▶ Work to complete:
Once you find the line containing "(** * MemcpyDemo: the" in the data below, copy it and each following line exactly, up to and including the line containing "(** The eventfd behind an interrupt page. *)", and nothing else.

Stored items:

(* ===== verification/MemcpyDemo.v ===== *)
(** * MemcpyDemo: the sample program on a memcpy engine

    The virtual kernel of VirtOcxl with an engine behind the device that does
    what a work element asks for.  The engine is an instance of the outside,
    made for these runs; it shows that a run of [main] that succeeds exists,
    and what the code makes of an engine that does not do its work. *)

From S2P Require Import Prelude Format Types World Logic Messages Mmio Irq Event Names Afu.
From S2P Require Import Trace Client VirtAfu VirtOcxl Memcpy Getopt MemcpySample.
Open Scope Z_scope.

Record engine : Type := mk_engine {
  e_virt : virt;
  e_honest : bool;             (* does it copy? *)
  e_pp : Z;                    (* where the per-PASID area is mapped *)
  e_pages : list (Z * Z);      (* interrupt page, offset *)
  e_fds : list (Z * Z)         (* offset, eventfd *)
}.

#[export] Instance eta_engine : Eta engine := fun e =>
  mk_engine (e_virt e) (e_honest e) (e_pp e) (e_pages e) (e_fds e).

Definition peek_le (v : virt) (addr : Z) (n : nat) : Z :=
  of_le_bytes ((λ i, peek v (addr + Z.of_nat i)) <$> seq 0 n).

Definition poke_bytes (addr : Z) (bs : list Z) (v : virt) : virt := v <| v_mem := poke addr bs (v_mem v) |>.

(** The eventfd behind an interrupt page. *)
Definition eventfd_of (e : engine) (page : Z) : option Z :=
  match find (λ x, x.1 =? page) (e_pages e) with
  | Some (_, offset) => snd <$> find (λ x, x.1 =? offset) (e_fds e)
  | None => None
  end.

Definition engine_copy (addr : Z) (v : virt) : virt :=
  let n := Z.to_nat (peek_le v (addr + we_length_at) 2) in
  poke_bytes (peek_le v (addr + we_dst_at) 8)
    ((λ i, peek v (peek_le v (addr + we_src_at) 8 + Z.of_nat i)) <$> seq 0 n) v.

Definition engine_irq (e : engine) (page : Z) (v : virt) : virt :=
  match eventfd_of e page with Some fd => trigger_irq fd 1 v | None => v end.

Definition engine_increment (addr : Z) (v : virt) : virt :=
  poke_bytes (peek_le v (addr + we_dst_at) 8)
    (le_bytes 4 (peek_le v (peek_le v (addr + we_src_at) 8) 4 + 1)) v.

(** The valid elements from [addr] on that are not done yet. *)
Fixpoint engine_run (fuel : nat) (e : engine) (addr : Z) (v : virt) : virt :=
  match fuel with
  | O => v
  | S fuel =>
      let cmd := peek v (addr + we_cmd_at) in
      if negb (Z.testbit cmd 0) then v
      else if negb (peek v (addr + we_status_at) =? 0) then engine_run fuel e (addr + sizeof_work_element) v else
      let op := Z.shiftr cmd 2 in
      let v := poke_bytes (addr + we_status_at) [1] v in
      if op =? MEMCPY_WE_CMD_STOP then v
      else engine_run fuel e (addr + sizeof_work_element)
        (if op =? MEMCPY_WE_CMD_COPY then (if e_honest e then engine_copy addr v else v)
         else if op =? 4 then (if e_honest e then engine_increment addr v else v)
         else if op =? MEMCPY_WE_CMD_IRQ then engine_irq e (peek_le v (addr + we_src_at) 8) v
         else v)
  end.

(** The queue the work element descriptor points at. *)
Definition engine_start (e : engine) : engine :=
  if e_pp e =? 0 then e else
  let queue := Z.land (peek_le (e_virt e) (e_pp e + MEMCPY_AFU_PP_WED) 8) 0xfffffffffffff000 in
  if queue =? 0 then e else e <| e_virt := engine_run 8 e queue (e_virt e) |>.

Definition engine_step (R : Set) (c : sys R) (e : engine) : R * engine :=
  let '(r, v) := virt_step R c (e_virt e) in
  let e := e <| e_virt := v |> in
  (r, match c in sys R return R → engine with
      | SMmap _ _ fd offset => λ addr,
          if negb (is_context v fd) then e
          else if offset =? 0 then e <| e_pp := addr |>
          else e <| e_pages := (e_pages e ++ [(addr, offset)]) |>
      | SIoctlIrqSetFd _ offset fd => λ _, e <| e_fds := (e_fds e ++ [(offset, fd)]) |>
      | SStore _ _ => λ _, engine_start e
      | _ => λ _, e
      end r).

#[export] Instance engine_platform : Platform engine := engine_step.

Definition memcpy_machine (honest : bool) : world engine :=
  initial_world (mk_engine
    (plug_in "/dev/ocxl" "/sys/class/ocxl" AFU_NAME 4096 16384 (virt_init <| v_irqs := true |>)) honest 0 [] []).

(** How a run ended, and what it printed. *)
Definition outcome (m : M engine ended) (w : world engine) : option (ended * string * string) :=
  match m w with
  | Ret e w' => Some (e, v_stdout (e_virt (w_os w')), v_stderr (e_virt (w_os w')))
  | _ => None
  end.

Fixpoint ends_with (suffix s : string) : bool :=
  String.eqb suffix s || match s with String _ s => ends_with suffix s | EmptyString => false end.

(** A run printed [out] last, and [err] to stderr. *)
Definition ran_to (m : M engine ended) (w : world engine) (e : ended) (out err : string) : Prop :=
  match outcome m w with
  | Some (e', o, r) => e' = e ∧ ends_with out o = true ∧ r = err
  | None => False
  end.

(** The copy is done, whether the completion is polled or an interrupt. *)
Example main_polls :
  ran_to (main 4 false "memcpy" []) (memcpy_machine true) (Returned 0) ("Memory contents match" +:+ newline) "".
Proof. vm_compute. done. Qed.

Example main_interrupts :
  ran_to (main 4 false "memcpy" ["-i"; "-t"; "5"]) (memcpy_machine true) (Returned 0)
    ("AFU completion interrupt received" +:+ newline +:+ "Memory contents match" +:+ newline) "".
Proof. vm_compute. done. Qed.

(** An engine that reports a copy it did not do is noticed, and not reported
    by the exit status. *)
Example main_mismatch :
  ran_to (main 4 false "memcpy" []) (memcpy_machine false) (Returned 0) ""
    ("Memory contents do not match" +:+ newline).
Proof. vm_compute. done. Qed.

(** Without the device. *)
Example main_no_device :
  ran_to (main 4 false "memcpy" []) (initial_world (mk_engine virt_init true 0 [] [])) (Exited 1) ""
    ("ERROR: Unknown error: No OCXL devices found in '/dev/ocxl' with pattern '/dev/ocxl/IBM,MEMCPY3.*.*'" +:+
     newline +:+ "Could not open AFU 'IBM,MEMCPY3'" +:+ newline).
Proof. vm_compute. done. Qed.

(** With an option it does not know. *)
Example main_usage :
  ran_to (main 4 false "memcpy" ["-q"]) (memcpy_machine true) (Exited 1) ""
    ("memcpy: invalid option -- 'q'" +:+ newline +:+
     foldr (λ line text, line +:+ newline +:+ text) "" (usage_text false "memcpy")).
Proof. vm_compute. done. Qed.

▶ Output:
(** * MemcpyDemo: the sample program on a memcpy engine

    The virtual kernel of VirtOcxl with an engine behind the device that does
    what a work element asks for.  The engine is an instance of the outside,
    made for these runs; it shows that a run of [main] that succeeds exists,
    and what the code makes of an engine that does not do its work. *)

From S2P Require Import Prelude Format Types World Logic Messages Mmio Irq Event Names Afu.
From S2P Require Import Trace Client VirtAfu VirtOcxl Memcpy Getopt MemcpySample.
Open Scope Z_scope.

Record engine : Type := mk_engine {
  e_virt : virt;
  e_honest : bool;             (* does it copy? *)
  e_pp : Z;                    (* where the per-PASID area is mapped *)
  e_pages : list (Z * Z);      (* interrupt page, offset *)
  e_fds : list (Z * Z)         (* offset, eventfd *)
}.

#[export] Instance eta_engine : Eta engine := fun e =>
  mk_engine (e_virt e) (e_honest e) (e_pp e) (e_pages e) (e_fds e).

Definition peek_le (v : virt) (addr : Z) (n : nat) : Z :=
  of_le_bytes ((λ i, peek v (addr + Z.of_nat i)) <$> seq 0 n).

Definition poke_bytes (addr : Z) (bs : list Z) (v : virt) : virt := v <| v_mem := poke addr bs (v_mem v) |>.

(** The eventfd behind an interrupt page. *)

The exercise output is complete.